<<<<

(** X15.  [x10_rf_callback] accepts a packet exactly when row 1 has 32 bits,
    the second and fourth byte are the complements of the first and third,
    and the constant bits of the first and third byte are clear; the tests
    of the constant bits of the second and fourth byte then never fail.  An
    accepted packet gives a house letter from A to P and the event DIM or
    BRI with device 0, or ON or OFF with a device from 1 to 16; the initial
    event UNKNOWN is never emitted. *)
Theorem x10_rf_accepts_iff (id_key channel_key : string) (bitbuffer : bitbuffer_t) :
  Forall is_byte (row_bytes bitbuffer 1) ->
  let b := row_bytes bitbuffer 1 in
  let ok := (row_bits bitbuffer 1 =? 32)
            && (Z.lxor (byte_at b 0) (byte_at b 1) =? 0xff)
            && (Z.lxor (byte_at b 2) (byte_at b 3) =? 0xff)
            && (Z.land 0x0B (byte_at b 0) =? 0) && (Z.land 0x07 (byte_at b 2) =? 0) in
  (fst (x10_rf_callback id_key channel_key bitbuffer) = 1 <-> ok = true)
  /\ (ok = true ->
      exists dev house event code,
        x10_rf_callback id_key channel_key bitbuffer
        = (1, Some (data_make
            [mk_field "model" "" (DATA_STRING "X10-RF");
             mk_field id_key "" (DATA_INT dev);
             mk_field channel_key "" (DATA_STRING (String house EmptyString));
             mk_field "state" "State" (DATA_STRING event);
             mk_field "data" "Data" (DATA_FORMAT "%08x" (DATA_INT code))]))
        /\ (65 <= nat_of_ascii house <= 80)%nat
        /\ (((event = "DIM" \/ event = "BRI") /\ dev = 0)
            \/ ((event = "ON" \/ event = "OFF") /\ 1 <= dev <= 16))).
Proof.
  intros Hby b ok.
  assert (Hok : ok = (row_bits bitbuffer 1 =? 32)
                     && (Z.lxor (byte_at b 0) (byte_at b 1) =? 0xff)
                     && (Z.lxor (byte_at b 2) (byte_at b 3) =? 0xff)
                     && (Z.land 0x0B (byte_at b 0) =? 0)
                     && (Z.land 0x07 (byte_at b 2) =? 0)) by reflexivity.
  clearbody ok.
  pose proof (is_byte_byte_at b 0 Hby) as H0. pose proof (is_byte_byte_at b 1 Hby) as H1.
  pose proof (is_byte_byte_at b 2 Hby) as H2. pose proof (is_byte_byte_at b 3 Hby) as H3.
  assert (Hcall : (x10_rf_callback id_key channel_key bitbuffer
            = if ok
              then
                let '(dev, event) :=
                  if Z.land (byte_at b 2) 0x80 =? 0x80
                  then (0, if Z.land (byte_at b 2) 0x10 =? 0x10 then "DIM" else "BRI")
                  else (x10_rf_device_code b,
                        if Z.land (byte_at b 2) 0x20 =? 0x00 then "ON" else "OFF") in
                (1, Some (data_make
                  [mk_field "model" "" (DATA_STRING "X10-RF");
                   mk_field id_key "" (DATA_INT dev);
                   mk_field channel_key ""
                     (DATA_STRING
                        (String (ascii_of_nat (Z.to_nat (u8 (x10_rf_house_code b + 65))))
                                EmptyString));
                   mk_field "state" "State" (DATA_STRING event);
                   mk_field "data" "Data"
                     (DATA_FORMAT "%08x"
                        (DATA_INT (i32 (u32 (Z.lor (Z.lor (Z.lor (Z.shiftl (byte_at b 0) 24)
                                                               (Z.shiftl (byte_at b 1) 16))
                                                        (Z.shiftl (byte_at b 2) 8))
                                                 (byte_at b 3))))))]))
              else (fst (x10_rf_callback id_key channel_key bitbuffer), None))
          /\ (ok = false -> fst (x10_rf_callback id_key channel_key bitbuffer) <> 1)).
  { unfold x10_rf_callback. rewrite Hok. clear Hok. fold b.
    destruct (row_bits bitbuffer 1 =? 32); cbn [negb andb];
      [|split; [reflexivity | intros _; discriminate]].
    destruct (Z.lxor (byte_at b 0) (byte_at b 1) =? 255) eqn:E01; cbn [negb andb orb];
      [|split; [reflexivity | intros _; discriminate]].
    destruct (Z.lxor (byte_at b 2) (byte_at b 3) =? 255) eqn:E23; cbn [negb andb orb];
      [|split; [reflexivity | intros _; discriminate]].
    apply Z.eqb_eq in E01. apply Z.eqb_eq in E23.
    cbn [x10_rf_const_bits]. change (Z.to_nat 0) with 0%nat.
    change (Z.to_nat (0 + 1)) with 1%nat. change (Z.to_nat (0 + 1 + 1)) with 2%nat.
    change (Z.to_nat (0 + 1 + 1 + 1)) with 3%nat.
    cbn [nth arrbKnownConstBitMask arrbKnownConstBitValue].
    change (0 + 1 + 1 + 1) with 3. change (0 + 1 + 1) with 2. change (0 + 1) with 1.
    rewrite (x10_rf_complement_bits 11 _ _ (or_introl eq_refl) H0 H1 E01).
    rewrite (x10_rf_complement_bits 7 _ _ (or_intror eq_refl) H2 H3 E23).
    destruct (Z.land 11 (byte_at b 0) =? 0); cbn [negb andb];
      [|split; [reflexivity | intros _; discriminate]].
    destruct (Z.land 7 (byte_at b 2) =? 0); cbn [negb andb];
      [|split; [reflexivity | intros _; discriminate]].
    split; [|intros E; discriminate E].
    destruct (Z.land (byte_at b 2) 128 =? 128); reflexivity. }
  destruct Hcall as [Hcall Hno]. split.
  - split.
    + intros Hfst. destruct ok eqn:Eok; [reflexivity|]. exfalso. apply Hno; auto.
    + intros Eok. rewrite Hcall, Eok.
      destruct (Z.land (byte_at b 2) 128 =? 128); reflexivity.
  - intros Eok. rewrite Hcall, Eok.
    destruct (x10_rf_code_ranges b H0 H2) as [Hdev Hhouse].
    assert (Hchar : (65 <= nat_of_ascii (ascii_of_nat (Z.to_nat (u8 (x10_rf_house_code b + 65))))
                     <= 80)%nat).
    { unfold u8. rewrite Z.mod_small by lia. rewrite nat_ascii_embedding by lia. lia. }
    destruct (Z.land (byte_at b 2) 128 =? 128).
    + eexists _, _, _, _. split; [reflexivity|]. split; [exact Hchar|]. left.
      split; [|reflexivity].
      destruct (Z.land (byte_at b 2) 16 =? 16); [left | right]; reflexivity.
    + eexists _, _, _, _. split; [reflexivity|]. split; [exact Hchar|]. right.
      split; [|exact Hdev].
      destruct (Z.land (byte_at b 2) 32 =? 0); [left | right]; reflexivity.
Qed.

>>>>

# Exercise
All records must be repeated exactly, with none skipped.

# Solution to the exercise
(** X15.  [x10_rf_callback] accepts a packet exactly when row 1 has 32 bits,
    the second and fourth byte are the complements of the first and third,
    and the constant bits of the first and third byte are clear; the tests
    of the constant bits of the second and fourth byte then never fail.  An
    accepted packet gives a house letter from A to P and the event DIM or
    BRI with device 0, or ON or OFF with a device from 1 to 16; the initial
    event UNKNOWN is never emitted. *)
Theorem x10_rf_accepts_iff (id_key channel_key : string) (bitbuffer : bitbuffer_t) :
  Forall is_byte (row_bytes bitbuffer 1) ->
  let b := row_bytes bitbuffer 1 in
  let ok := (row_bits bitbuffer 1 =? 32)
            && (Z.lxor (byte_at b 0) (byte_at b 1) =? 0xff)
            && (Z.lxor (byte_at b 2) (byte_at b 3) =? 0xff)
            && (Z.land 0x0B (byte_at b 0) =? 0) && (Z.land 0x07 (byte_at b 2) =? 0) in
  (fst (x10_rf_callback id_key channel_key bitbuffer) = 1 <-> ok = true)
  /\ (ok = true ->
      exists dev house event code,
        x10_rf_callback id_key channel_key bitbuffer
        = (1, Some (data_make
            [mk_field "model" "" (DATA_STRING "X10-RF");
             mk_field id_key "" (DATA_INT dev);
             mk_field channel_key "" (DATA_STRING (String house EmptyString));
             mk_field "state" "State" (DATA_STRING event);
             mk_field "data" "Data" (DATA_FORMAT "%08x" (DATA_INT code))]))
        /\ (65 <= nat_of_ascii house <= 80)%nat
        /\ (((event = "DIM" \/ event = "BRI") /\ dev = 0)
            \/ ((event = "ON" \/ event = "OFF") /\ 1 <= dev <= 16))).
Proof.
  intros Hby b ok.
  assert (Hok : ok = (row_bits bitbuffer 1 =? 32)
                     && (Z.lxor (byte_at b 0) (byte_at b 1) =? 0xff)
                     && (Z.lxor (byte_at b 2) (byte_at b 3) =? 0xff)
                     && (Z.land 0x0B (byte_at b 0) =? 0)
                     && (Z.land 0x07 (byte_at b 2) =? 0)) by reflexivity.
  clearbody ok.
  pose proof (is_byte_byte_at b 0 Hby) as H0. pose proof (is_byte_byte_at b 1 Hby) as H1.
  pose proof (is_byte_byte_at b 2 Hby) as H2. pose proof (is_byte_byte_at b 3 Hby) as H3.
  assert (Hcall : (x10_rf_callback id_key channel_key bitbuffer
            = if ok
              then
                let '(dev, event) :=
                  if Z.land (byte_at b 2) 0x80 =? 0x80
                  then (0, if Z.land (byte_at b 2) 0x10 =? 0x10 then "DIM" else "BRI")
                  else (x10_rf_device_code b,
                        if Z.land (byte_at b 2) 0x20 =? 0x00 then "ON" else "OFF") in
                (1, Some (data_make
                  [mk_field "model" "" (DATA_STRING "X10-RF");
                   mk_field id_key "" (DATA_INT dev);
                   mk_field channel_key ""
                     (DATA_STRING
                        (String (ascii_of_nat (Z.to_nat (u8 (x10_rf_house_code b + 65))))
                                EmptyString));
                   mk_field "state" "State" (DATA_STRING event);
                   mk_field "data" "Data"
                     (DATA_FORMAT "%08x"
                        (DATA_INT (i32 (u32 (Z.lor (Z.lor (Z.lor (Z.shiftl (byte_at b 0) 24)
                                                               (Z.shiftl (byte_at b 1) 16))
                                                        (Z.shiftl (byte_at b 2) 8))
                                                 (byte_at b 3))))))]))
              else (fst (x10_rf_callback id_key channel_key bitbuffer), None))
          /\ (ok = false -> fst (x10_rf_callback id_key channel_key bitbuffer) <> 1)).
  { unfold x10_rf_callback. rewrite Hok. clear Hok. fold b.
    destruct (row_bits bitbuffer 1 =? 32); cbn [negb andb];
      [|split; [reflexivity | intros _; discriminate]].
    destruct (Z.lxor (byte_at b 0) (byte_at b 1) =? 255) eqn:E01; cbn [negb andb orb];
      [|split; [reflexivity | intros _; discriminate]].
    destruct (Z.lxor (byte_at b 2) (byte_at b 3) =? 255) eqn:E23; cbn [negb andb orb];
      [|split; [reflexivity | intros _; discriminate]].
    apply Z.eqb_eq in E01. apply Z.eqb_eq in E23.
    cbn [x10_rf_const_bits]. change (Z.to_nat 0) with 0%nat.
    change (Z.to_nat (0 + 1)) with 1%nat. change (Z.to_nat (0 + 1 + 1)) with 2%nat.
    change (Z.to_nat (0 + 1 + 1 + 1)) with 3%nat.
    cbn [nth arrbKnownConstBitMask arrbKnownConstBitValue].
    change (0 + 1 + 1 + 1) with 3. change (0 + 1 + 1) with 2. change (0 + 1) with 1.
    rewrite (x10_rf_complement_bits 11 _ _ (or_introl eq_refl) H0 H1 E01).
    rewrite (x10_rf_complement_bits 7 _ _ (or_intror eq_refl) H2 H3 E23).
    destruct (Z.land 11 (byte_at b 0) =? 0); cbn [negb andb];
      [|split; [reflexivity | intros _; discriminate]].
    destruct (Z.land 7 (byte_at b 2) =? 0); cbn [negb andb];
      [|split; [reflexivity | intros _; discriminate]].
    split; [|intros E; discriminate E].
    destruct (Z.land (byte_at b 2) 128 =? 128); reflexivity. }
  destruct Hcall as [Hcall Hno]. split.
  - split.
    + intros Hfst. destruct ok eqn:Eok; [reflexivity|]. exfalso. apply Hno; auto.
    + intros Eok. rewrite Hcall, Eok.
      destruct (Z.land (byte_at b 2) 128 =? 128); reflexivity.
  - intros Eok. rewrite Hcall, Eok.
    destruct (x10_rf_code_ranges b H0 H2) as [Hdev Hhouse].
    assert (Hchar : (65 <= nat_of_ascii (ascii_of_nat (Z.to_nat (u8 (x10_rf_house_code b + 65))))
                     <= 80)%nat).
    { unfold u8. rewrite Z.mod_small by lia. rewrite nat_ascii_embedding by lia. lia. }
    destruct (Z.land (byte_at b 2) 128 =? 128).
    + eexists _, _, _, _. split; [reflexivity|]. split; [exact Hchar|]. left.
      split; [|reflexivity].
      destruct (Z.land (byte_at b 2) 16 =? 16); [left | right]; reflexivity.
    + eexists _, _, _, _. split; [reflexivity|]. split; [exact Hchar|]. right.
      split; [|exact Hdev].
      destruct (Z.land (byte_at b 2) 32 =? 0); [left | right]; reflexivity.
Qed.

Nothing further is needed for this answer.